I think I have pretty high self esteem...and a lot of confidence, except in the weight category. It's sorta weird, I just ignore it...and honestly I didn't know I was as fat as I am. When I stepped on the scale recently and it said 248, I didn't know what the heck was happening. Where is all this weight...I think I look fairly normal. I've seen tons of doctors in my "adult" years for many different things...and not a single one of them had ever brought up the fact that I was way overweight. That is almost unbelievable to me. I'm very active and have fabulous health otherwise. Looking back I know that I really got out of control during my last three years of college. I was living with someone who was a definite enabler... in fact, I never had to buy food. I could have all the pizza and mcdonalds...all the shots of alcohol (I didn't even THINK about the calories!!!) and beer I wanted. Even when I tried really hard to diet, they'd make sure there were m&ms or other junk foods around to distract me. I know I gained a vast majority of the weight at this time. I was also stressed about school.

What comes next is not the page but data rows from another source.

Lemma token_of_inj n i j :
  distinct_uuids n -> (i < n)%nat -> (j < n)%nat -> token_of i = token_of j -> i = j.
Proof.
  intros Hd Hi Hj E. apply (Hd i j Hi Hj). eapply sapp_inv_length; [|exact E]. by rewrite !uuid_simple_length.
Qed.

(** A computation draws UUIDs forward, and brings back no token below the
    count it starts from. *)
Definition forward_only (k : nat) (w w' : World C A) : Prop :=
  (w_uuids w <= w_uuids w')%nat /\
  forall n, distinct_uuids n -> (S k < w_uuids w)%nat -> (w_uuids w' <= n)%nat ->
    world_tokens w !! token_of k = None -> world_tokens w' !! token_of k = None.

Lemma forward_only_refl k w : forward_only k w w.
Proof. by split. Qed.

Lemma forward_only_same k w w' : same_tables w w' -> forward_only k w w'.
Proof. intros (Ht & _ & Hu). split; [lia|]. by rewrite Ht. Qed.

Lemma forward_only_trans k w1 w2 w3 : forward_only k w1 w2 -> forward_only k w2 w3 -> forward_only k w1 w3.
Proof.
  intros [H1 H1'] [H2 H2']. split; [lia|]. intros n Hn Hk Hle Hno. eapply H2'; [done|lia|done|].
  eapply H1'; [done|done|lia|done].
Qed.

Lemma provision_services_forward k ss token policy now ttl (w : World C A) :
  forward_only k w (provision_services ss token policy now ttl w).2.
Proof.
  revert w. induction ss as [|s ss IH]; intros w; [apply forward_only_refl|].
  cbn [provision_services]. destruct (negb (provisioned policy s)); [apply IH|].
  unfold mint_service_auth. destruct (svc_outbound s); eff_run.
  4:{ unfold on_tokens, fresh_uuid. cbn -[provision_services dummy_access_key_id].
      match goal with |- context [provision_services _ _ _ _ _ ?x] => pose proof (IH x) as Hx end.
      destruct (provision_services ss _ _ _ _ _) as [[l|] w2]; cbn [snd] in *;
        (eapply forward_only_trans; [|exact Hx]; split; [cbn; lia|];
         intros n _ _ _ Hno; cbn -[dummy_access_key_id]; by rewrite lookup_insert_ne by apply dummy_is_no_token). }
  all: pose proof (IH w) as Hx; by destruct (provision_services ss _ _ _ _ w) as [[l|] w2].
Qed.

Lemma provision_handler_forward k g headers now (w : World C A) :
  forward_only k w (provision_handler g headers now w).2.
Proof.
  unfold provision_handler. destruct (token_from_headers headers) as [token|]; [|apply forward_only_refl].
  unfold provision. eff_run. cbn [get_control].
  destruct (tokens_resolve_full token now (cp_tokens (w_control w))) as [[p t]|]; [|apply forward_only_refl].
  unfold provisionable_services. pose proof (provision_services_forward k (services (router g)) token p now (ttl_remaining now t) w) as Hx.
  by destruct (provision_services _ _ _ _ _ w) as [[l|] w2].
Qed.

Lemma step_forward g k s s' : step g s s' -> forward_only k (sy_world s) (sy_world s').
Proof.
  assert (Hserve : forall net req now (w w' : World C A) c, serve_proxy g net req now w = (c, w') -> forward_only k w w').
  { intros net req now w w' c E. pose proof (serve_proxy_cases g net req now w) as Hs. rewrite E in Hs.
    assert (Hp : forall c', provision_handler g (hq_headers req) now w = (c', w') -> forward_only k w w').
    { intros c' Ec. pose proof (provision_handler_forward k g (hq_headers req) now w) as Hf. by rewrite Ec in Hf. }
    assert (Hh : forall body c', handle g (proxy_request req body) now w = (c', w') -> forward_only k w w').
    { intros body c' Ec. apply forward_only_same. pose proof (handle_same_tables g (proxy_request req body) now w) as Hf.
      by rewrite Ec in Hf. }
    destruct c as [[[r es]|]|]; [destruct (hq_path req =s _)| |destruct (hq_path req =s _)].
    - destruct Hs as [_ Hs]. by eapply Hp.
    - destruct (to_bytes _ _); [|destruct Hs as (_ & _ & ->); apply forward_only_refl].
      destruct Hs as (_ & o & Ho & _). by eapply Hh.
    - destruct Hs as [_ ->]. apply forward_only_refl.
    - by eapply Hp.
    - destruct Hs as (body & _ & Ho). by eapply Hh. }
  intros Hst. inversion Hst as [w es ps net req now r es' w' E|w es ps net req now w' E
    |w es ps net req now w' E|w es ps headers req now r w' E|w es ps token r w' E|w es ps now w' E|w es ps c]; subst;
    cbn [sy_world]; try by eapply Hserve.
  - unfold mint_handler, mint_checked in E. eff_run in E. cbn [get_control] in E.
    destruct (authorize_mint _ _ _); [|injection E as <- <-; apply forward_only_refl].
    destruct (validate_catalog _ _); [|injection E as <- <-; apply forward_only_refl].
    rewrite mint_minted in E. injection E as <- <-. split; [cbn; lia|]. intros n Hn Hk Hle Hno.
    cbn in Hle |- *. change (uuid_simple (w_uuids w) +:+ uuid_simple (S (w_uuids w))) with (token_of (w_uuids w)).
    rewrite lookup_insert_ne; [done|]. intros E. apply (token_of_inj n) in E; [lia|done|lia|lia].
  - injection E as <- <-. split; [done|]. intros n _ _ _ Hno. cbn. apply lookup_delete_None. by right.
  - injection E as <-. split; [done|]. intros n _ _ _ Hno. cbn. apply map_lookup_filter_None. by left.
  - split; [done|]. done.
Qed.
(* ===== verification/Agent.v ===== *)
(** [agent/src/lib.rs] and the home resolution of [agent/src/main.rs]:
    rendering a provision document, writing native tool configuration under a
    home directory, the manifest, and tearing it down. Files live in a finite
    map from path to contents; [faults] says which operations the operating
    system refuses, and a refused operation changes nothing. Directories
    exist as soon as they are asked for. *)

From S2P Require Import Prelude RustStr External Models.

Definition MANIFEST : string := ".hackamore/manifest".
Definition CA_BUNDLE : string := ".hackamore/hackamore-ca.pem".

(** ** The file system *)

Inductive IoError := NotFound | OtherError (message : string).
Inductive FsOp := ReadFile | CreateDirs | WriteFile | RemoveFile.

Notation Files := (gmap string string).

(** A computation that may fail with an [std::io::Error]; what it did to the
    files before failing stays done. *)
Definition fs (A : Type) : Type := Files -> result A IoError * Files.

#[export] Instance fs_ret : MRet fs := fun A a s => (Ok a, s).
#[export] Instance fs_bind : MBind fs := fun A B f m s =>
  match m s with
  | (Ok a, s') => f a s'
  | (Err e, s') => (Err e, s')
  end.
(** The catalog loop over the services. *)
Fixpoint load_catalogs (ss : list ServiceConfig) (catalogs : gmap string Catalog)
    : result (gmap string Catalog) string :=
  match ss with
  | [] => Ok catalogs
  | s :: ss' =>
      match sc_catalog_openapi s with
      | Some path =>
          match reads path with
          | Err e => Err ("read openapi " +:+ path +:+ ": " +:+ e)
          | Ok text =>
              match parse_json text with
              | Err e => Err ("parse openapi " +:+ path +:+ ": " +:+ e)
              | Ok spec => load_catalogs ss' (<[sc_name s := from_openapi spec]> catalogs)
              end
          end
      | None =>
          if bool_decide (sc_catalog s = []) then load_catalogs ss' catalogs
          else load_catalogs ss' (<[sc_name s := Catalog_of (sc_catalog s)]> catalogs)
      end
  end.

Definition read_or (what path : string) : result string string :=
  match reads path with
  | Ok text => Ok text
  | Err e => Err ("read " +:+ what +:+ " " +:+ path +:+ ": " +:+ e)
  end.

(** The TLS material's configuration and the CA for the provision document;
    the outer option is the PEM loop's fuel. *)
Definition load_tls (tls : option TlsConfig) : option (result (option ServerConfig * string) string) :=
  match tls with
  | None => Some (Ok (None, ""))
  | Some t =>
      match try cert_pem := read_or "tls cert" (tc_cert t) in
            try key_pem := read_or "tls key" (tc_key t) in
            try ca_pem := (match tc_ca t with Some p => read_or "tls ca" p | None => Ok cert_pem end) in
            Ok (mkTlsMaterial cert_pem key_pem ca_pem) with
      | Err e => Some (Err e)
      | Ok material =>
          match server_config material with
          | None => None
          | Some (Err e) => Some (Err e)
          | Some (Ok config) => Some (Ok (Some config, ca_pem material))
          end
      end
  end.

(** ** Credentials *)

(** The two stores behind the [dyn CredentialStore]. *)
Definition Credentials : Type := (InMemoryCredentials + CachingCredentials)%type.

#[export] Instance credentials_store : CredentialStore Credentials := fun c id =>
  match c with inl vault => cred_resolve vault id | inr caching => cred_resolve caching id end.

Definition build_provider (p : ProviderConfig) : result CredentialProvider string :=
  match p with
  | EksConfig akid secret region cluster => Ok (eks_provider (mkEks akid (mkSecret secret) region cluster))
  | GithubAppConfig app_id installation_id key_path api_base =>
      try pem := read_or "app key" key_path in
      try der := pkcs8_from_pem pem in
      Ok (github_provider (mkGitHubApp app_id installation_id der (default "https://api.github.com" api_base)))
  end.

Fixpoint build_providers (ps : list (string * ProviderConfig)) : result (list (string * CredentialProvider)) string :=
  match ps with
  | [] => Ok []
  | (id, p) :: ps' =>
      try provider := build_provider p in
      try rest := build_providers ps' in
      Ok ((id, provider) :: rest)
  end.

Definition build_credentials (cfg : Config) (now : Z) : result Credentials string :=
  if bool_decide (cfg_providers cfg = ∅) then
    Ok (inl (fold_left (fun v kv => creds_insert kv.1 (mkSecret kv.2) v) (map_to_list (cfg_credentials cfg))
               (mkInMemoryCredentials ∅)))
  else
    let statics := mkSecret <$> cfg_credentials cfg in
    try providers := build_providers (map_to_list (cfg_providers cfg)) in
    Ok (inr (refresh_due now (Caching_new statics providers)).2).

(** ** Audit *)

(** The two sinks behind the [dyn AuditSink]; [opened] is what opening the
    log at a path gives. *)
Definition Audit : Type := (FileAudit + unit)%type.

#[export] Instance audit_sink : AuditSink Audit := fun e a =>
  match a with inl f => inl (audit_record e f) | inr u => inr (audit_record e u) end.

Variable opened : string -> result FileAudit string.

Definition build_audit (cfg : Config) : result Audit string :=
  match cfg_audit_log cfg with
  | Some path => match opened path with
                 | Ok sink => Ok (inl sink)
                 | Err e => Err ("open audit log " +:+ path +:+ ": " +:+ e)
                 end
  | None => Ok (inr tt)
  end.

(** ** [serve], up to the listeners *)

Definition assemble (cfg : Config) (now : Z)
    : option (result (Gateway * ControlPlane Credentials Audit * option ServerConfig) string) :=
  match try credentials := build_credentials cfg now in
        try audit := build_audit cfg in
        try catalogs := load_catalogs (cfg_services cfg) ∅ in
        Ok (credentials, audit, catalogs) with
  | Err e => Some (Err e)
  | Ok (credentials, audit, catalogs) =>
      let control := ControlPlane_new credentials audit in
      let control := mkControlPlane (cp_tokens control) (register_tenants cfg (cp_tenants control))
                       (cp_credentials control) (cp_audit control) in
      match load_tls (cfg_tls cfg) with
      | None => None
      | Some (Err e) => Some (Err e)
      | Some (Ok (tls_config, ca_pem)) =>
          let gateway := with_ca (with_catalogs
            (Gateway_new (mkRouter (map service_of (cfg_services cfg)))) catalogs) ca_pem in
          Some (Ok (gateway, control, tls_config))
      end
  end.
End Serve.

(** ** Lemmas *)

(** Inserting the pairs of a map one by one rebuilds it. *)
Lemma insert_list_lookup {V W} (f : V -> W) (l : list (string * V)) (m : gmap string W) id :
  NoDup l.*1 ->
  fold_left (fun m kv => <[kv.1 := f kv.2]> m) l m !! id =
  match (list_to_map l : gmap string V) !! id with Some v => Some (f v) | None => m !! id end.
Proof.
  revert m. induction l as [|[k v] l IH]; intros m Hnd; cbn [fold_left list_to_map foldr]; [by rewrite lookup_empty|].
  rewrite fmap_cons in Hnd. apply NoDup_cons in Hnd as [Hk Hnd]. rewrite IH by done. cbn [fst snd] in *.
  destruct (String.eqb_spec k id) as [->|Hne].
  - rewrite lookup_insert_eq, not_elem_of_list_to_map_1 by done. by rewrite lookup_insert_eq.
  - by rewrite !lookup_insert_ne by done.
Qed.

Lemma insert_map_lookup {V W} (f : V -> W) (src : gmap string V) (m : gmap string W) id :
  fold_left (fun m kv => <[kv.1 := f kv.2]> m) (map_to_list src) m !! id =
  match src !! id with Some v => Some (f v) | None => m !! id end.
Proof. rewrite insert_list_lookup by apply NoDup_fst_map_to_list. by rewrite list_to_map_to_list. Qed.

Lemma register_tenants_lookup cfg key :
  register_tenants cfg ∅ !! key = list_to_set <$> cfg_tenants cfg !! key.
Proof.
  unfold register_tenants, tenants_insert.
  rewrite (insert_map_lookup (fun l : list string => list_to_set l : gset string)), lookup_empty.
  by destruct (cfg_tenants cfg !! key).
Qed.

Section Lemmas.
Context {J : JsonLib} {R : RingLib} {B : Base64Lib} {K : RsaLib} {X : ExchangeLib} {T : TlsLib} {EC : EventCodec}.
Variable reads : string -> result string string.
Variable parse_json : string -> result value string.
Variable opened : string -> result FileAudit string.

Lemma fold_creds (l : list (string * string)) v :
  secrets (fold_left (fun v kv => creds_insert kv.1 (mkSecret kv.2) v) l v) =
  fold_left (fun m kv => <[kv.1 := mkSecret kv.2]> m) l (secrets v).
Proof. revert v. induction l as [|[k s] l IH]; intros v; [done|]. cbn [fold_left]. by rewrite IH. Qed.

Lemma build_providers_spec ps out :
  build_providers reads ps = Ok out ->
  out.*1 = ps.*1 /\ forall id p, (id, p) ∈ ps -> exists provider, build_provider reads p = Ok provider /\ (id, provider) ∈ out.
Proof.
  revert out. induction ps as [|[k p] ps IH]; intros out; cbn [build_providers].
  { intros [= <-]. split; [done|]. intros ?? Hin%elem_of_nil. done. }
  destruct (build_provider reads p) as [provider|] eqn:Ep; [|done].
  destruct (build_providers reads ps) as [rest|] eqn:Er; [|done]. intros [= <-].
  destruct (IH rest eq_refl) as [H1 H2]. split; [cbn; by f_equal|].
  intros id q [[= -> ->]|Hin]%elem_of_cons; [exists provider; split; [done|apply elem_of_cons; auto]|].
  destruct (H2 id q Hin) as (pr & ? & ?). exists pr. split; [done|]. apply elem_of_cons; auto.
Qed.
(* ===== verification/Commands.v ===== *)
(** The commands of the two binaries, [cli/src/main.rs] and
    [agent/src/main.rs], and the listeners of [gateway/src/server.rs]'s
    [serve]: what each command reads, asks, writes and prints, and how the
    command line tools meet the server. The argument parser is clap's; a
    command starts from its parsed arguments. Standard output is the text
    printed. *)

From S2P Require Import Prelude RustStr External Reference Models Policy Service Control Gateway.
From S2P Require Import Upgrade Server Providers Tls AuditFile System Agent Cli.

(** ** [hackamore-agent] *)

Record Common := mkCommon {
  hackamore_url : string;
  token : string;
}.

Inductive AgentCommand :=
| Show (c : Common)
| Env (c : Common)
| Status (c : Common)
| Setup (common : Common) (home : option string)
| Teardown (home : option string).

(** The boxed error of [main]: a message, or an I/O error. *)
Inductive CommandError := Message (text : string) | Io (e : IoError).

Section AgentMain.
Context {N : ProvisionNet} {X : ExchangeLib}.
Variable faults : FsOp -> string -> option string.
(** [serde_json::to_string_pretty] of a document. *)
Variable pretty : ProvisionDoc -> result string string.
(** [$HOME]. *)
Variable home_var : option string.

Definition message {V} (r : result V string) : result V CommandError :=
  match r with Ok v => Ok v | Err e => Err (Message e) end.

Definition fetch (c : Common) : result ProvisionDoc CommandError :=
  message (fetch_provision (hackamore_url c) (token c)).

Definition print_paths (verb : string) (paths : list string) : string :=
  String.concat "" (map (fun p => verb +:+ " " +:+ p +:+ NL) paths).

(** What a command prints, and the files after it. *)
Definition agent_main (cmd : AgentCommand) : Files -> result string CommandError * Files := fun s =>
  match cmd with
  | Show c => (try doc := fetch c in try text := message (pretty doc) in Ok (text +:+ NL), s)
  | Env c => (try doc := fetch c in Ok (render_env doc), s)
  | Status c => (try doc := fetch c in Ok (render_status doc), s)
  | Setup common home =>
      match try doc := fetch common in try home := message (resolve_home home home_var) in Ok (doc, home) with
      | Err e => (Err e, s)
      | Ok (doc, home) =>
          match write_configs faults home doc s with
          | (Ok written, s') => (Ok (print_paths "wrote" written), s')
          | (Err e, s') => (Err (Io e), s')
          end
      end
  | Teardown home =>
      match message (resolve_home home home_var) with
      | Err e => (Err e, s)
      | Ok home =>
          match teardown faults home s with
          | (Ok removed, s') => (Ok (print_paths "removed" removed), s')
          | (Err e, s') => (Err (Io e), s')
          end
      end
  end.

(** Only [setup] and [teardown] touch the file system. *)
Lemma agent_main_reads cmd s :
  (forall c h, cmd <> Setup c h) -> (forall h, cmd <> Teardown h) -> (agent_main cmd s).2 = s.
Proof. intros Hs Ht. destruct cmd; try done; exfalso; [by eapply Hs|by eapply Ht]. Qed.
End AgentMain.

(** ** The agent against the server *)

Section AgentServer.
Context {J : JsonLib} {JT : JsonText} {H : HttpLib} {Q : RequestLib} {R : RingLib} {U : UuidLib} {Bd : BodyLib}.
Context {HL : HttpLaws H}.
Context {C A : Type} `{!CredentialStore C} `{!AuditSink A}.

(** The headers of the agent's GET. *)
Definition agent_headers (token : string) : HeaderMap :=
  match hv_from_str token with
  | Some v => hm_insert hm_empty HACKAMORE_TOKEN_HEADER v
  | None => hm_empty
  end.

(** The provision endpoint of a server in state [w], as the agent sees it:
    what its handler answers, decoded. *)
Definition provision_endpoint (g : Gateway) (now : Z) (w : World C A) : ProvisionNet := fun _ token =>
  match (provision_handler g (agent_headers token) now w).1 with
  | Done (ProvisionResponse doc) => Ok (200%Z, Ok doc)
  | Done (JsonResponse status _) => Ok (status, Err "missing field")
  | _ => Err "connection closed before message completed"
  end.

Lemma agent_headers_token tok v :
  hv_from_str tok = Some v -> trim tok = tok -> tok <> "" ->
  token_from_headers (agent_headers tok) = Some tok.
Proof.
  intros Hv Ht Hne. unfold token_from_headers, extract_auth, header_str, agent_headers. rewrite Hv, hm_get_insert.
  rewrite String.eqb_refl. cbn [mbind option_bind]. rewrite (hv_to_from_str _ _ Hv), Ht.
  destruct tok as [|a s]; [done|]. reflexivity.
Qed.

(** The agent's fetch from a server gives the document [provision] makes for
    the token, and fails with the HTTP status 401 exactly when the token is
    not live. *)
Lemma fetch_from_server `{!ExchangeLib} g url now (w : World C A) tok v :
  hv_from_str tok = Some v -> trim tok = tok -> tok <> "" ->
  @fetch_provision (provision_endpoint g now w) _ url tok =
  match tokens_resolve_full tok now (world_tokens w), (provision g tok now w).1 with
  | Some _, Done (Some doc) => Ok doc
  | _, _ => Err ("provision failed: HTTP " +:+ show_status UNAUTHORIZED)
  end.
Proof.
  intros Hv Ht Hne. unfold fetch_provision, provision_get, provision_endpoint, provision_handler.
  rewrite (agent_headers_token tok v) by done. rewrite eff_bind_unfold. unfold provision. eff_run. cbn [get_control].
  change (cp_tokens (w_control w)) with (world_tokens w).
  destruct (tokens_resolve_full tok now (world_tokens w)) as [[p t]|]; [|reflexivity].
  unfold provisionable_services.
  destruct (provision_services_spec (services (router g)) tok p now (ttl_remaining now t) w) as (l & w' & E & _).
  rewrite E. reflexivity.
Qed.
End AgentServer.

(** ** [hackamore]: loading, minting, serving *)

Section HackamoreMain.
Context {J : JsonLib} {R : RingLib} {B : Base64Lib} {K : RsaLib} {X : ExchangeLib} {T : TlsLib} {EC : EventCodec}.
(** Reading a file, and the parsers serde derives, with their errors' texts. *)
Variable reads : string -> result string string.
Variable parse_json : string -> result value string.
Variable parse_config : string -> result Config string.
Variable parse_policy : string -> result Policy string.
Variable opened : string -> result FileAudit string.

(** [Config::load]. *)
Definition Config_load (path : string) : result Config string :=
  match reads path with
  | Err e => Err ("read config " +:+ path +:+ ": " +:+ e)
  | Ok text =>
      match parse_config text with
      | Err e => Err ("parse config " +:+ path +:+ ": " +:+ e)
      | Ok cfg => Ok cfg
      end
  end.

Record MintArgs := mkMintArgs {
  admin_url : string;
  policy_path : string;
  ttl : Z;
}.

(** The POST of a mint request: a transport error's text, or the status and
    the decoded answer. *)
Variable post : string -> MintRequest -> result (Z * result MintResponse string) string.
(** [serde_json::to_string_pretty] of the answer. *)
Variable pretty : MintResponse -> result string string.

(** The [mint] command: what it prints. *)
Definition mint_command (args : MintArgs) : result string string :=
  match reads (policy_path args) with
  | Err e => Err ("read policy " +:+ policy_path args +:+ ": " +:+ e)
  | Ok text =>
      match parse_policy text with
      | Err e => Err ("parse policy " +:+ policy_path args +:+ ": " +:+ e)
      | Ok policy =>
          let url := trim_end_matches "/" (admin_url args) +:+ "/mint" in
          try resp := post url (mkMintRequest policy (ttl args)) in
          if negb (in_range 200 299 resp.1) then Err ("mint failed: HTTP " +:+ show_status resp.1)
          else
            try minted := resp.2 in
            try text := pretty minted in
            Ok (text +:+ NL)
      end
  end.

(** *** [serve]: two listeners over one state *)

(** [SocketAddr]'s parser and [TcpListener::bind]. *)
Context {SocketAddr Socket : Type}.
Variable parse_addr : string -> result SocketAddr string.
Variable bind : SocketAddr -> result Socket string.

(** What [serve] runs once both listeners are bound: the proxy's router,
    over TLS when configured, and the admin router, in plain text. *)
Record Listeners := mkListeners {
  ls_proxy : Socket;
  ls_proxy_tls : option ServerConfig;
  ls_proxy_routes : Router Endpoint;
  ls_admin : Socket;
  ls_admin_routes : Router Endpoint;
  ls_sweep_interval : Z;
}.

Definition gateway_serve (proxy_addr admin_addr : SocketAddr) (tls : option ServerConfig) : result Listeners string :=
  try proxy_listener := bind proxy_addr in
  try admin_listener := bind admin_addr in
  Ok (mkListeners proxy_listener tls proxy_router admin_listener admin_router SWEEP_INTERVAL).

(** The [serve] command, up to its loop: the gateway, its control plane and
    the listeners. The outer option is the fuel of the PEM reader. *)
Definition serve_command (config : string) (now : Z)
    : option (result (Gateway * ControlPlane Credentials Audit * Listeners) string) :=
  match Config_load config with
  | Err e => Some (Err e)
  | Ok cfg =>
      match assemble reads parse_json opened cfg now with
      | None => None
      | Some (Err e) => Some (Err e)
      | Some (Ok (gateway, control, tls_config)) =>
          Some (try proxy_addr := parse_addr (cfg_proxy_addr cfg) in
                try admin_addr := parse_addr (cfg_admin_addr cfg) in
                try listeners := gateway_serve proxy_addr admin_addr tls_config in
                Ok (gateway, control, listeners))
      end
  end.

(** The [serve] command starts a server or reports an error: its start-up
    terminates. When it starts, it is the gateway of the loaded configuration,
    minting is reachable on the admin listener only, and TLS is on the proxy
    listener exactly as configured. *)
Lemma serve_command_starts config now :
  exists r, serve_command config now = Some r /\
  forall g cp ls, r = Ok (g, cp, ls) ->
    exists cfg tls, Config_load config = Ok cfg /\
      assemble reads parse_json opened cfg now = Some (Ok (g, cp, tls)) /\
      ls_proxy_tls ls = tls /\
      Forall (fun e => e.2 = ProvisionEndpoint) (rt_routes (ls_proxy_routes ls)) /\
      rt_fallback (ls_proxy_routes ls) = Some ProxyEndpoint /\
      rt_fallback (ls_admin_routes ls) = None.
Proof.
  unfold serve_command. destruct (Config_load config) as [cfg|e] eqn:El.
  2:{ eexists. split; [reflexivity|]. intros g cp ls [=]. }
  destruct (assemble_total reads parse_json opened cfg now) as [r Er]. rewrite Er.
  destruct r as [[[g cp] tls]|e].
  2:{ eexists. split; [reflexivity|]. intros g cp ls [=]. }
  eexists. split; [reflexivity|]. intros g' cp' ls.
  destruct (parse_addr (cfg_proxy_addr cfg)) as [pa|]; [|done].
  destruct (parse_addr (cfg_admin_addr cfg)) as [aa|]; [|done]. unfold gateway_serve.
  destruct (bind pa) as [pl|]; [|done]. destruct (bind aa) as [al|]; [|done]. intros [= <- <- <-].
  exists cfg, tls. split_and!; [done..|repeat constructor|done|done].
Qed.
End HackamoreMain.

(** ** The mint command against the server *)

Section MintServer.
Context {J : JsonLib} {JT : JsonText} {H : HttpLib} {Q : RequestLib} {R : RingLib} {U : UuidLib} {Bd : BodyLib}.
Context {X : ExchangeLib} {C A : Type} `{!CredentialStore C} `{!AuditSink A}.

(** The mint endpoint of a server in state [w], for a request with no tenant
    header, which the command does not send. *)
Definition mint_endpoint (g : Gateway) (now : Z) (w : World C A) (url : string) (req : MintRequest)
    : result (Z * result MintResponse string) string :=
  match (mint_handler g hm_empty req now w).1 with
  | Done (MintedResponse m) => Ok (200%Z, Ok m)
  | Done (JsonResponse status _) => Ok (status, Err "missing field")
  | _ => Err "connection closed before message completed"
  end.

(** Against a server with tenants the command never mints: it sends no tenant
    credential. *)
Lemma mint_command_needs_open_server {HL : HttpLaws H} reads parse_policy pretty g now (w : World C A) args :
  cp_tenants (w_control w) <> ∅ ->
  exists e, mint_command reads parse_policy (mint_endpoint g now w) pretty args = Err e.
Proof.
  intros Hne. unfold mint_command. destruct (reads _) as [text|]; [|by eexists].
  destruct (parse_policy text) as [policy|]; [|by eexists]. unfold mint_endpoint, mint_handler.
  assert (E : mint_tenant hm_empty = None) by (unfold mint_tenant, header_str; by rewrite hm_get_empty).
  rewrite E. unfold mint_checked. eff_run. cbn [get_control]. unfold authorize_mint, tenants_is_empty.
  rewrite bool_decide_eq_false_2 by done. cbn. by eexists.
Qed.
End MintServer.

...This is getting long...and it's late here
, my thoughts are sort of scattered...so I'll try and wrap it up real quick. After college I delayed applying to medical school (I have 2 degrees---psychology and cell biology)...not because I don't think I'll get in, but because I'm fat. I'm so scared that I'll make a bad impression at the interview. I know this sounds ridiculous...but it's one of my deepest fears. I don't want to get passed over because I give off the assumption that I am not healthy. ...So in the mean time I'm working at Mayo Clinic doing pharmacy and surgical research and volunteering in the free clinic. I've also joined the gym and the wellness program they offer. I've been finding some success so far...but we'll see how it all goes. I think I just need someone to talk to that understands, you know? Is this a normal fear? ...has anyone else felt like they were going to be judged and passed over for something because they are overweight?
...I'm also going to try and attach some photos of me before I started losing weight and now (about 25lbs lighter)... I guess I have to wait until I post a little more though.


I think it's "normal" for a lot of us, unfortunately.
An activity that makes me feel so good.
Whatever your thoughts may be, I hope they lead you to a healthy lifestyle.